Task objective: Retype each line of the listing below, from the first through the one holding "Lemma page_inv_click w", with no other lines.

Data for review:
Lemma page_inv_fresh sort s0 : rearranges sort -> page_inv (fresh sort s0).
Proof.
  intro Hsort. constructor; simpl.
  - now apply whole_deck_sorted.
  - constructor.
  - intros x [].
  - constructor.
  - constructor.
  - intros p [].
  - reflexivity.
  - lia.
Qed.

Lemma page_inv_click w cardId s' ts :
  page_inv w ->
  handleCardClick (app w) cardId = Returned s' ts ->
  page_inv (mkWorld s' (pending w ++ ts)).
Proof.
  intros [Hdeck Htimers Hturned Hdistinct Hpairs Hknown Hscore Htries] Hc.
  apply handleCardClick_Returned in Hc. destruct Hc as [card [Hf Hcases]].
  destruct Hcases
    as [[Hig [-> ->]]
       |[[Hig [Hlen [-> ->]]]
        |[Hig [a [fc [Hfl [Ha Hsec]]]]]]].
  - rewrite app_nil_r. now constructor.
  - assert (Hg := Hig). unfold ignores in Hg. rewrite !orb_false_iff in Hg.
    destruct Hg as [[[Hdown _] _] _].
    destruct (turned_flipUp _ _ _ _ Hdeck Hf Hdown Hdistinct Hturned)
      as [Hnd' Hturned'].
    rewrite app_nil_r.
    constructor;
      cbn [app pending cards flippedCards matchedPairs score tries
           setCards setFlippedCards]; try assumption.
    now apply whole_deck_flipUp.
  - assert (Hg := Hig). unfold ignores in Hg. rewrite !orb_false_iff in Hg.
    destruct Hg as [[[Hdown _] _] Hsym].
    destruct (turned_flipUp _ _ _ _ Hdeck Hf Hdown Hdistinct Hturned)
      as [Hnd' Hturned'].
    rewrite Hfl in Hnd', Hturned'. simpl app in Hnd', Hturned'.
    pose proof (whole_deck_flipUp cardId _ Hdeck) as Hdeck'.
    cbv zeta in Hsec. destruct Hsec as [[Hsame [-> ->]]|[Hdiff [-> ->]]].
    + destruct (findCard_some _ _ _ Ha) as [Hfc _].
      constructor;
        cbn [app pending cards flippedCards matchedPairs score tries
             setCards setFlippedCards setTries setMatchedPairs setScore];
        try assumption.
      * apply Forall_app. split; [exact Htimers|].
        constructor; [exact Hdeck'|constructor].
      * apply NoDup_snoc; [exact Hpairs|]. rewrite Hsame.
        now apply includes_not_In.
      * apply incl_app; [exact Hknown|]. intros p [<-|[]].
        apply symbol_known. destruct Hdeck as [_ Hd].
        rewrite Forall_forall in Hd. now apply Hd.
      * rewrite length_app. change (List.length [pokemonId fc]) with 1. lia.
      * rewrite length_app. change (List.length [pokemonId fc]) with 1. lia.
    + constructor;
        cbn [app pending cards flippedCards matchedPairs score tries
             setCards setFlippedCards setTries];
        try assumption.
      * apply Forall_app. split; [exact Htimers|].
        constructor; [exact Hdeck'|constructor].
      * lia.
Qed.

Solution for this task:
Lemma page_inv_fresh sort s0 : rearranges sort -> page_inv (fresh sort s0).
Proof.
  intro Hsort. constructor; simpl.
  - now apply whole_deck_sorted.
  - constructor.
  - intros x [].
  - constructor.
  - constructor.
  - intros p [].
  - reflexivity.
  - lia.
Qed.

Lemma page_inv_click w cardId s' ts :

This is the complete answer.